Jax swallowed hard. His earlier calm cracked, not into panic, but into something colder and sharper. Rage had nowhere to go. Fear felt pointless. What filled the space instead was a grim, burning awareness: to this being, their terror was irrelevant. Their suffering was a line item. Their deaths were already accounted for.
"Each of you now possesses a System," the god announced. "It has been activated."
The words carried a finality that made Jax's skin prickle.
"This System will guide your development, quantify your potential, and determine your survivability," the being continued. "Follow its prompts. Read carefully. Mistakes made in ignorance are still mistakes."
The symbols beneath its feet flared again, casting long, warped shadows across the stone.
"You have a limited allocation window," the god said. "Four hours."
A murmur of disbelief rippled through the frozen crowd.
"During this time, you will assign your stat points as well as completing the other associated options," the god went on, as if discussing inventory management rather than human lives. "Strength. Vitality. Wisdom. Endurance. Race. Class. And so on."
Jax's mind raced. Stat points. Attributes. The words felt unreal—borrowed from games, from fiction—but the weight behind them was unmistakably real. Whatever choices he made now would matter. Permanently.
"When the allocation window closes," the god said, its voice shifting—subtly, but unmistakably—into something colder, heavier, "your options will narrow."
The pressure in the arena intensified at once, as if the very air had thickened. Jaws clenched. Spines stiffened. The words didn't echo; they settled, sinking into bone and thought alike.
The being lifted a single luminous finger.
The motion was unhurried. Casual. Like someone emphasizing a footnote rather than condemning an audience.
"At the conclusion of four hours," it continued, "you may elect the System Spawn point option."
The arena seemed to tilt—not physically, but perceptually. A wave of vertigo rolled through the crowd as the implication hit. Knees bent. Someone gagged. Somewhere, a quiet whimper slipped free before its owner could stop it.
"Should you select this option," the god said smoothly, "your consciousness will be extracted and transferred into a new vessel. That vessel will be constructed in accordance with your finalized customizations—race, class, attributes, and compatible parameters."

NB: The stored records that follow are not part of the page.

(* ===== verification/Stability.v ===== *)
(** * What other transactions cannot change

    An active transaction's reads are stable: no operation but its own writes
    changes what it reads, whatever the other transactions and the garbage
    collector do. And a finished abort leaves no trace. *)

From stdpp Require Import options.
From S2P Require Import Prelude Core Snapshot Visibility Oracle VStore Ssi SsiFacts SsiOps.
From S2P Require Import SsiSpec Manager ManagerInv ManagerOps VStore SI Refine RefineSteps.
Import SsiWf SsiInv.

Section stability.
Context {S D : Type} `{!VersionedStore S, !VersionedStoreSpec S, !Durability D}.
Abbreviation T := (TxnManager S D).
Implicit Types (m : T) (t : TxnId) (k : Key).

(** What the active transaction [t] reads at [k]. *)
Definition view m t k : option (option Payload) :=
  (λ a, Chain.read (chain_of (store m) k) (snapshot a) (registry m)) <$> active_txns m !! t.

Definition own_write (l : Label) t : Prop := ∃ k v, l = LWrite t k v.

(** Two states in which the words of a chain say the same to a snapshot. *)
Lemma view_ext m m' t a c c' k :
  inv m → inv m' → active_txns m !! t = Some a → 
  (∃ a', active_txns m' !! t = Some a' ∧ snapshot a' = snapshot a) →
  Forall2 (λ v v', payload v = payload v' ∧
    (∀ w w', (w, w') = (xmin v, xmin v') ∨ (w, w') = (xmax v, xmax v') →
       word_ok m k w ∧ word_ok m' k w' ∧
       (w = stamp_of t ∨ settled_by (snap_ts (snapshot a)) w ↔
        w' = stamp_of t ∨ settled_by (snap_ts (snapshot a)) w'))) c c' →
  Chain.read c (snapshot a) (registry m) = Chain.read c' (snapshot a) (registry m').
Proof.
  intros Hi Hi' Ha (a' & Ha' & Esn) HF. apply ChainFacts.read_ext. eapply Forall2_impl; [exact HF|].
  intros v v' [Hp Hw]. split; [|done]. apply eq_true_iff_eq. rewrite !is_visible_in_effect.
  assert (∀ w w', (w, w') = (xmin v, xmin v') ∨ (w, w') = (xmax v, xmax v') →
    in_effect (snapshot a) w (registry m) ↔ in_effect (snapshot a) w' (registry m')) as He.
  { intros w w' Hww. destruct (Hw w w' Hww) as (H1 & H2 & H3).
    rewrite (word_owner m k w t a) by done. rewrite <- Esn.
    rewrite (word_owner m' k w' t a'), Esn by done. done. }
  rewrite (He (xmin v) (xmin v')), (He (xmax v) (xmax v')) by auto. done.
Qed.

Lemma view_same m m' t a k c :
  inv m → inv m' → active_txns m !! t = Some a → 
  (∃ a', active_txns m' !! t = Some a' ∧ snapshot a' = snapshot a) →
  words (word_ok m k) c → words (word_ok m' k) c →
  Chain.read c (snapshot a) (registry m) = Chain.read c (snapshot a) (registry m').
Proof.
  intros Hi Hi' Ha Ha' Hw Hw'. eapply view_ext; try done.
  apply Forall_Forall2_diag, Forall_forall. intros v Hv. split; [done|].
  destruct (Hw v Hv), (Hw' v Hv). intros w w' [[= -> ->]|[= -> ->]]; done.
Qed.

Lemma inv_chain_words m k : inv m → words (word_ok m k) (chain_of (store m) k).
Proof. intros Hi v Hv. by destruct (inv_words m Hi k v Hv) as (_ & ? & ?). Qed.

(** The commit of another transaction. *)
Lemma view_commit m m' t a t' ts k :
  inv m → inv m' → active_txns m !! t = Some a →
  (∃ a', active_txns m' !! t = Some a' ∧ snapshot a' = snapshot a) → t' ≠ t →
  snap_ts (snapshot a) < ts → ts ≤ MAX_TIMESTAMP →
  chain_of (store m') k = Chain.commit (stamp_of t') ts (chain_of (store m) k) →
  Chain.read (chain_of (store m) k) (snapshot a) (registry m) =
    Chain.read (chain_of (store m') k) (snapshot a) (registry m').
Proof.
  intros Hi Hi' Ha Ha' Hne Hts Hmax Hch. eapply view_ext; try done. pose proof (inv_chain_words m' k Hi') as Hw'.
  rewrite Hch in *. apply Forall2_fmap_r, Forall_Forall2_diag, Forall_forall. intros v Hv.
  destruct (inv_chain_words m k Hi v Hv) as [W1 W2].
  destruct (Hw' (Chain.settle_version (stamp_of t') ts v)) as [W1' W2'];
    [by apply elem_of_chain_commit; eauto|].
  assert (∀ w, w = stamp_of t ∨ settled_by (snap_ts (snapshot a)) w ↔
    settle (stamp_of t') ts w = stamp_of t ∨
    settled_by (snap_ts (snapshot a)) (settle (stamp_of t') ts w)) as Hset.
  { intros w. unfold settle. destruct (N.eqb_spec w (stamp_of t')) as [->|]; [|done].
    rewrite MAX_TIMESTAMP_val in Hmax. unfold settled_by, stamp_of in *. lia. }
  split; [done|]. intros w w' [[= -> ->]|[= -> ->]]; split; try done; (split; [done|apply Hset]).
Qed.

Lemma effect_snapshot m l m' t a a' :
  inv m → effect m l m' → active_txns m !! t = Some a → active_txns m' !! t = Some a' →
  snapshot a' = snapshot a.
Proof.
  intros Hi He Ha Ha'. destruct He; try (simpl in Ha'; congruence).
  - unfold begin_post in Ha'. simpl in Ha'. destruct (inv_active m Hi t a Ha) as (_ & _ & ?).
    rewrite lookup_insert_ne in Ha' by lia. congruence.
  - rewrite touch_active in Ha'. case_decide; subst; [|congruence].
    rewrite Ha in Ha'. by injection Ha' as <-.
  - simpl in Ha'. rewrite lookup_alter in Ha'. case_decide; subst; [|congruence].
    rewrite Ha in Ha'. by injection Ha' as <-.
  - simpl in Ha'. apply lookup_delete_Some in Ha' as [_ Ha']. congruence.
  - simpl in Ha'. apply lookup_delete_Some in Ha' as [_ Ha']. congruence.
  - rewrite gc_post_eq in Ha'. simpl in Ha'. congruence.
Qed.

Lemma effect_view m l m' t a :
  inv m → effect m l m' → ¬ own_write l t → active_txns m !! t = Some a →
  is_Some (active_txns m' !! t) → ∀ k, view m' t k = view m t k.
Proof.
  intros Hi He Hown Ha [a' Ha'] k. unfold view. rewrite Ha, Ha'. simpl. f_equal.
  rewrite (effect_snapshot m l m' t a a') by done. symmetry.
  assert (∃ a', active_txns m' !! t = Some a' ∧ snapshot a' = snapshot a) as Hex.
  { exists a'. split; [done|]. by eapply effect_snapshot. }
  pose proof (effect_inv m l m' He Hi) as Hi'.
  pose proof (inv_chain_words m k Hi) as Hw. pose proof (inv_chain_words m' k Hi') as Hw'.
  assert (chain_of (store m') k = chain_of (store m) k →
    Chain.read (chain_of (store m) k) (snapshot a) (registry m) =
    Chain.read (chain_of (store m') k) (snapshot a) (registry m')) as Hsame.
  { intros E. rewrite E in *. by apply (view_same m m' t a k). }
  assert (∀ t', t' ≠ t → is_Some (active_txns m !! t') →
    ¬ in_effect (snapshot a) (stamp_of t') (registry m)) as Hst.
  { intros t' Hne Hs. by apply (stamp_not_in_effect m t). }
  destruct He as [now iso Hn Hc|Hc|d|now t0|t0 k0 H0 Hh|t0 a0 k0 H0|t0 a0 k0 p s' H0 Hk Hf Hch
    |t0 a0 k0 c s' H0 Hk Hf Hx Hch|s' Hch|t0 a0 s' H0 Hch|t0 a0 d s' H0 Hc Hd Hch|];
    try (by apply Hsame).
  - assert (t0 ≠ t) by (intros ->; apply Hown; by do 2 eexists). simpl in *. rewrite Hch.
    case_decide; [subst|done]. rewrite ChainFacts.create_other; [done|]. apply Hst; [done|by rewrite H0].
  - assert (t0 ≠ t) by (intros ->; apply Hown; by do 2 eexists). simpl in *. rewrite Hch.
    case_decide; [subst|done]. rewrite (ChainFacts.expire_other (stamp_of t0) (chain_of (store m) k0) c); [done| |done].
    apply Hst; [done|by rewrite H0].
  - assert (t0 ≠ t) by (intros ->; simpl in Ha'; by rewrite lookup_delete_eq in Ha').
    rewrite <- (ChainFacts.abort_other (stamp_of t0)) by (apply Hst; [done|by rewrite H0]).
    simpl in Hw' |- *. rewrite Hch in Hw' |- *.
    apply (view_same m (abort_post m t0 a0 s') t a k); try done.
    intros v (v0 & Hv0 & _ & ->)%elem_of_chain_abort. destruct (Hw v0 Hv0). simpl. split; [done|].
    unfold settle. destruct (xmax v0 =? stamp_of t0); [by left|done].
  - assert (t0 ≠ t) by (intros ->; simpl in Ha'; by rewrite lookup_delete_eq in Ha').
    destruct (inv_active_bound m t a Hi Ha) as (_ & _ & _ & ?).
    eapply (view_commit m _ t a t0 (counter m + 1)); try done; lia.
  - rewrite gc_post_eq. fields. rewrite gc_spec. symmetry. rewrite gc_post_eq in Hw', Hi', Ha', Hex.
    set (m' := mkManager _ _ _ _ _ _ _ _) in *.
    rewrite <- (view_same m m' t a k); try done.
    + apply ChainFacts.read_filter. intros v Hv Hr. apply not_true_is_false in Hr.
      apply not_true_is_false. rewrite is_visible_in_effect. intros [_ Hx]. apply Hx.
      destruct (gc_dropped m k v Hi Hv Hr) as (? & ? & Hle).
      apply (word_owner m k (xmax v) t a); [done|by apply Hw|done|]. right. split; [done|].
      apply Hle. by eapply live_active.
    + intros v [_ Hv]%list_elem_of_filter. by apply Hw.
    + intros v Hv. apply Hw'. simpl. by rewrite gc_spec.
Qed.

(** Operations other than [t]'s own writes. *)
Definition foreign t (o : Op) : bool :=
  match o with OpWrite _ t' _ _ | OpDelete _ t' _ => negb (t' =? t) | _ => true end.

(** Transactions never come back. *)
Lemma effect_active m l m' t :
  effect m l m' → is_Some (active_txns m' !! t) → t ≤ next_txn_id m →
  is_Some (active_txns m !! t) ∧ t ≤ next_txn_id m'.
Proof.
  intros He [a Ha] Hle. destruct He; try (simpl in *; eauto; done).
  - unfold begin_post in *. simpl in *. rewrite lookup_insert_ne in Ha by lia. split; [eauto|lia].
  - rewrite touch_active in Ha. case_decide; [subst|eauto].
    apply fmap_Some in Ha as (a0 & -> & _). eauto.
  - simpl in *. rewrite lookup_alter in Ha. case_decide; [subst|eauto].
    apply fmap_Some in Ha as (a0 & -> & _). eauto.
  - simpl in *. apply lookup_delete_Some in Ha as [_ Ha]. eauto.
  - simpl in *. apply lookup_delete_Some in Ha as [_ Ha]. eauto.
  - rewrite gc_post_eq in *. simpl in *. eauto.
Qed.

Lemma effects_view P m ls m' t :
  effects P m ls m' → inv m → t ≤ next_txn_id m → is_Some (active_txns m' !! t) →
  (∀ l, l ∈ ls → ¬ own_write l t) →
  is_Some (active_txns m !! t) ∧ ∀ k, view m' t k = view m t k.
Proof.
  induction 1 as [m|m l m1 ls m2 Hp He Hes IH]; intros Hi Hle Ht Hl; [done|].
  pose proof (effect_inv m l m1 He Hi) as Hi1.
  assert (t ≤ next_txn_id m1) as Hle1.
  { destruct He; simpl in *; try done; [lia|]. by rewrite gc_post_eq. }
  destruct (IH Hi1 Hle1 Ht) as [Ht1 Hv]; [intros l' ?; apply Hl; set_solver|].
  destruct (effect_active m l m1 t He Ht1 Hle) as [[a Ha] _]. split; [by eexists|].
  intros k. rewrite Hv. eapply effect_view; eauto. apply Hl. set_solver.
Qed.

Lemma own_write_reports ls t l : l ∈ ls → own_write l t → l ∈ reports ls.
Proof. intros Hin (k & v & ->). unfold reports. by apply list_elem_of_filter. Qed.

Lemma exec_view o m t k :
  (∀ d t, is_panic (harden_commit t d).1 = false) → inv m → foreign t o = true →
  t ≤ next_txn_id m → is_Some (active_txns (exec o m).2 !! t) →
  is_Some (active_txns m !! t) ∧ view (exec o m).2 t k = view m t k.
Proof.
  intros Hd Hi Hf Hle Ht.
  destruct (exec_effects (λ _ _, True) o m Hd Hi) as (_ & ls & He & Hr); [by destruct o|].
  destruct (effects_view _ m ls _ t He Hi Hle Ht) as [Ha Hv].
  - intros l Hin Hown. pose proof (own_write_reports ls t l Hin Hown) as Hrep. rewrite Hr in Hrep.
    destruct Hown as (k' & v & ->). destruct o; simpl in *; repeat case_match; simplify_eq;
      try set_solver; apply list_elem_of_singleton in Hrep; simplify_eq; by rewrite N.eqb_refl in Hf.
  - split; [done|]. apply Hv.
Qed.

Lemma exec_next o m :
  (∀ d t, is_panic (harden_commit t d).1 = false) → inv m →
  next_txn_id m ≤ next_txn_id (exec o m).2.
Proof.
  intros Hd Hi. destruct (exec_effects (λ _ _, True) o m Hd Hi) as (_ & ls & He & _); [by destruct o|].
  induction He as [|m l m1 ls m2 _ He _ IH]; [done|]. pose proof (effect_inv m l m1 He Hi) as Hi1.
  trans (next_txn_id m1); [|auto]. destruct He; simpl; try done; [lia|]. by rewrite gc_post_eq.
Qed.

Lemma run_view os m t k :
  (∀ d t, is_panic (harden_commit t d).1 = false) → inv m → forallb (foreign t) os = true →
  t ≤ next_txn_id m → is_Some (active_txns (run os m).2 !! t) →
  is_Some (active_txns m !! t) ∧ view (run os m).2 t k = view m t k.
Proof.
  intros Hd. revert m. induction os as [|o os IH]; intros m Hi Hf Hle Ht; [done|].
  simpl in Hf. apply andb_true_iff in Hf as [Hf Hfs].
  pose proof (exec_inv o m Hd Hi) as Hi1. pose proof (exec_next o m Hd Hi) as Hn.
  pose proof (exec_view o m t k Hd Hi Hf Hle) as Hv.
  simpl in Ht |- *. destruct (exec o m) as [r m1]. simpl in *. specialize (IH m1 Hi1 Hfs).
  destruct (run os m1) as [h m2]. simpl in *. destruct IH as [H1 H2]; [lia|done|].
  destruct (Hv H1). split; [done|]. congruence.
Qed.

End stability.
(* ===== verification/TxnTheorems.v ===== *)
(** * graphus-txn: the theorems

    Properties of the transaction manager over every store that meets
    [VersionedStoreSpec], with runs of the in-memory store as instances, and the
    runs on which serializability fails. *)

From stdpp Require Import options.
From S2P Require Import Prelude Core Snapshot Visibility Oracle VStore Ssi SsiFacts SsiOps.
From S2P Require Import SsiSpec SsiSafe Manager ManagerInv ManagerOps VStore SI Serial Refine.
From S2P Require Import RefineSteps Isolation Stability.
Import SsiWf SsiInv.

Abbreviation MemManager := (TxnManager MemVersionedStore NoDurability).

(** The manager over the in-memory store, just opened. *)
Definition mem_manager : MemManager := Manager.with_durability Mem.new mkNoDurability.

Lemma mem_manager_fresh : fresh mem_manager.
Proof. exists Mem.new, mkNoDurability, default_config. split; [done|]. intros k. reflexivity. Qed.

Lemma no_durability_total (d : NoDurability) (t : TxnId) : is_panic (harden_commit t d).1 = false.
Proof. reflexivity. Qed.

Section theorems.
Context {S D : Type} `{!VersionedStore S, !VersionedStoreSpec S, !Durability D}.
Abbreviation T := (TxnManager S D).
Implicit Types (m : T) (t : TxnId) (k : Key).

(** The durability hook may fail but does not panic. *)
Definition hook_total : Prop := ∀ (d : D) t, is_panic (harden_commit t d).1 = false.

(** C1: Serializability. From a fresh manager, run any operations of serializable
    transactions without garbage collection, in which no write hits a key deleted
    by a transaction that committed after the writer's snapshot. Then the
    committed transactions have an order in which running their reads and writes
    one transaction at a time returns every value the clients were given, and
    ends in the state the manager ends in. *)
Theorem manager_serializable m os :
  hook_total → fresh m → safe_run os m = true → forallb serial_op os = true →
  let '(h, m') := run os m in
  ∃ order st,
    order ≡ₚ commits_of (history h) ∧
    replay ((λ t, events_of t (history h)) <$> order) ∅ = Some st ∧
    ∀ k, cread (chain_of (store m') k) (counter m') = st !! k.
Proof.
  intros Hd Hf Hs Ho.
  pose proof (run_tracked os m si_empty Hd (fresh_inv m Hf) (R_fresh m Hf) (tracked_fresh m Hf) Hs Ho) as Hr.
  destruct (run os m) as [h m']. destruct Hr as (ls & A & Hst & HR & Htr & Hi & Hrep).
  pose proof (si_steps_wf _ _ _ Hst si_empty_wf) as Hwf.
  pose proof (shows_steps [] _ _ _ Hst si_empty_wf shows_empty) as [_ Hlog Hcs _]. simpl in *.
  destruct (serial_replay A Hwf (tracked_safe m' A Hi Htr)) as (Hperm & st & Hst' & Hfin).
  exists (c_txn <$> serial_order (si_commits A)), st. split; [|split].
  - rewrite Hperm, Hcs, <- Hrep, commits_of_reports. apply reverse_Permutation.
  - rewrite <- Hst'. f_equal. rewrite <- list_fmap_compose. apply list_fmap_ext. intros i c Hc.
    simpl. rewrite <- Hrep, events_of_reports. symmetry. apply Hlog.
    rewrite <- Hperm. by eapply list_elem_of_lookup_2.
  - intros k. pose proof (inv_counter m' Hi). rewrite (R_committed m' A HR).
    + symmetry. apply Hfin. intros c Hc. by destruct (R_clock m' A HR c Hc) as (_ & ? & _).
    + split; [done|by left].
Qed.

(** C2: Snapshot isolation. Every safe run of a fresh manager, garbage collection
    and mixed isolation levels included, is a run of the specification [si_step]
    in which the clients see the same begins, reads, writes and commits. *)
Theorem manager_snapshot_isolation m os :
  hook_total → fresh m → safe_run os m = true →
  let '(h, m') := run os m in
  ∃ ls A, si_steps si_empty ls A ∧ reports ls = history h ∧
    (∀ t, (λ a, snap_ts (snapshot a)) <$> active_txns m' !! t = fst <$> si_active A !! t) ∧
    (∀ t b log k, si_active A !! t = Some (b, log) →
       view m' t k = Some (si_value (si_commits A) b log k)).
Proof.
  intros Hd Hf Hs.
  pose proof (run_simulation os m si_empty Hd (fresh_inv m Hf) (R_fresh m Hf) Hs) as Hr.
  pose proof (run_inv os m Hd (fresh_inv m Hf)) as Hi.
  destruct (run os m) as [h m']. destruct Hr as (ls & A & Hst & HR & Hrep).
  exists ls, A. split; [done|]. split; [done|]. split; [apply (R_active m' A HR)|].
  intros t b log k HA. destruct (R_lookup_inv m' A t b log HR HA) as (a & Ha & <-).
  unfold view. rewrite Ha. simpl. f_equal. by apply (own_read m' A t).
Qed.


(** C21: Repeatable reads. While a transaction stays active, operations other than
    its own writes, whoever issues them and garbage collection among them, do not
    change what it reads at any key. *)
Theorem repeatable_read m os t k :
  hook_total → inv m → is_Some (active_txns m !! t) → forallb (foreign t) os = true →
  is_Some (active_txns (run os m).2 !! t) → view (run os m).2 t k = view m t k.
Proof.
  intros Hd Hi [a Ha] Hf Ht. destruct (inv_active m Hi t a Ha) as (_ & _ & ?).
  by apply run_view.
Qed.

(** A transaction that is gone: it is not active, no version mentions it and
    its snapshot no longer holds the low-water mark back. *)
Definition gone m t (b : Timestamp) : Prop :=
  active_txns m !! t = None ∧ active_begins (oracle m) !! b = None ∧
  ∀ k v, v ∈ chain_of (store m) k → xmin v ≠ stamp_of t ∧ xmax v ≠ stamp_of t.

Lemma inactive_gone m t b :
  inv m → active_txns m !! t = None →
  (∀ t' a, active_txns m !! t' = Some a → snap_ts (snapshot a) ≠ b) → gone m t b.
Proof.
  intros Hi Hn Hb. split; [done|]. split.
  - apply eq_None_not_Some. intros [c (_ & t' & a & Ha & E)%(inv_begins m Hi)]. by apply (Hb t' a).
  - intros k v Hv. split; intros E; destruct (stamp_held m t k Hi) as (a & Ha & _);
      [by exists v; auto|congruence|by exists v; auto|congruence].
Qed.

Lemma deleted_gone m m' t a :
  inv m → inv m' → active_txns m !! t = Some a → active_txns m' ⊆ delete t (active_txns m) →
  gone m' t (snap_ts (snapshot a)).
Proof.
  intros Hi Hi' Ha Hsub.
  assert (∀ t' a', active_txns m' !! t' = Some a' → t ≠ t' ∧ active_txns m !! t' = Some a') as Hl.
  { intros t' a' Ha'. apply (lookup_weaken _ _ _ _ Ha') in Hsub. by apply lookup_delete_Some in Hsub. }
  apply inactive_gone; [done| |].
  - destruct (active_txns m' !! t) as [a'|] eqn:E; [|done]. by destruct (Hl t a' E).
  - intros t' a' [Hne Ha']%Hl E. apply Hne. by apply (inv_begin_inj m Hi t t' a a').
Qed.

(** A commit settles the transaction either way. Committing an active
    transaction answers with a fresh timestamp, above every one issued before, and
    records it as committed; or answers with an error (a serialization failure,
    an exhausted oracle, a failed hardening) and records it as aborted. In both
    cases it is gone: no header word mentions it any more. It never panics. *)
Theorem commit_outcome m t a :
  hook_total → inv m → active_txns m !! t = Some a →
  match Manager.commit t m with
  | (Ok ts, m') => ts = counter m + 1 ∧ Registry.outcome (registry m') t = OCommitted ts ∧
      gone m' t (snap_ts (snapshot a))
  | (Err _, m') => Registry.outcome (registry m') t = OAborted ∧ gone m' t (snap_ts (snapshot a))
  | (Panic _, _) => False
  end.
Proof.
  intros Hd Hi Ha. destruct (commit_cases m t a Hd Hi Ha) as
    [(e & m1 & a1 & s' & -> & Hi1 & Ha1 & <- & Hch)|(m1 & d & s' & -> & Hi1 & Ha1 & <- & Hlt & Hch)].
  - split; [simpl; unfold Registry.record_abort; rewrite Registry.outcome_insert; by rewrite decide_True|].
    apply (deleted_gone m1); [done|by apply inv_abort|done|done].
  - split; [done|]. split.
    { simpl. unfold Registry.record_commit. rewrite Registry.outcome_insert. by rewrite decide_True. }
    apply (deleted_gone m1); [done|by apply inv_commit|done|done].
Qed.

(** Rolling back an active transaction succeeds and erases it: it is recorded
    as aborted, it is gone from the active table, the oracle and every version
    chain, the conflict tracker forgets it, and nobody else's reads change.
    Rolling back an inactive one is an error that changes nothing. *)
Theorem rollback_outcome m t :
  inv m →
  match active_txns m !! t with
  | None => is_ok (Manager.rollback t m).1 = false ∧ (Manager.rollback t m).2 = m
  | Some a =>
      let m' := (Manager.rollback t m).2 in
      (Manager.rollback t m).1 = Ok tt ∧ Registry.outcome (registry m') t = OAborted ∧
      gone m' t (snap_ts (snapshot a)) ∧ Ssi.tracks (ssi m') t = false ∧
      ∀ t' k, t' ≠ t → view m' t' k = view m t' k
  end.
Proof.
  intros Hi. pose proof (rollback_run m t Hi) as Hr.
  destruct (active_txns m !! t) as [a|] eqn:Ha; [|by destruct Hr as [e ->]].
  destruct Hr as (s' & -> & Hch). cbn [fst snd].
  pose proof (inv_abort m t a s' Hi Ha Hch) as Hi'.
  split; [done|]. split.
  { simpl. unfold Registry.record_abort. rewrite Registry.outcome_insert. by rewrite decide_True. }
  split; [by apply (deleted_gone m)|]. split.
  - unfold Ssi.tracks, abort_post. fields. rewrite forget_doomed.
    rewrite forget_lookup by apply (inv_ssi m Hi). rewrite decide_True by done.
    rewrite !bool_decide_eq_false_2; [done|set_solver|by intros []].
  - intros t' k Hne. destruct (active_txns m !! t') as [a'|] eqn:Ha'.
    + eapply (effect_view m (LAbort t)); [done|by apply eff_abort|by intros (? & ? & ?)|done|].
      simpl. by rewrite lookup_delete_ne, Ha'.
    + unfold view. simpl. by rewrite lookup_delete_ne, Ha'.
Qed.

Its finger lowered slightly, the light around it pulsing once.
"This process will occur upon your selection of a spawn point," it went on. "Your System will fully activate upon arrival at the designated location. Skills, growth functions, and survival metrics will initialize at that time."
A pause.
Then, almost as an afterthought: "You may also choose to retain your current vessel."
The god's gaze swept across the humans again, slow and impersonal.
"Refusal to reincarnate will result in forced deployment," it said. "You will be deployed with your existing form and finalized parameters intact."
The silence that followed was suffocating.
Breathing felt loud. Too loud. People stared at their own hands—human hands—suddenly aware that they might not remain theirs for long. Some clutched their chests. Others hugged their arms around themselves, as if trying to physically anchor their bodies in place.
The god waited.
Then it finished the thought.
"Neither outcome guarantees survival."
The words fell into the arena like stones dropped into deep water—no splash, no drama, just a sinking weight that pulled everything else down with it. Hope fractured. Panic sharpened. The idea that there was no right choice, only different flavors of risk, settled heavily over the crowd.
A man shook his head in denial, lips moving silently. A woman let out a broken sob and sank to her knees. Somewhere, someone laughed—short, brittle, hysterical—before choking it off.
The god watched it all without reaction.
"Understand this," it said, its voice cutting cleanly through the rising noise. "There will be no additional guidance."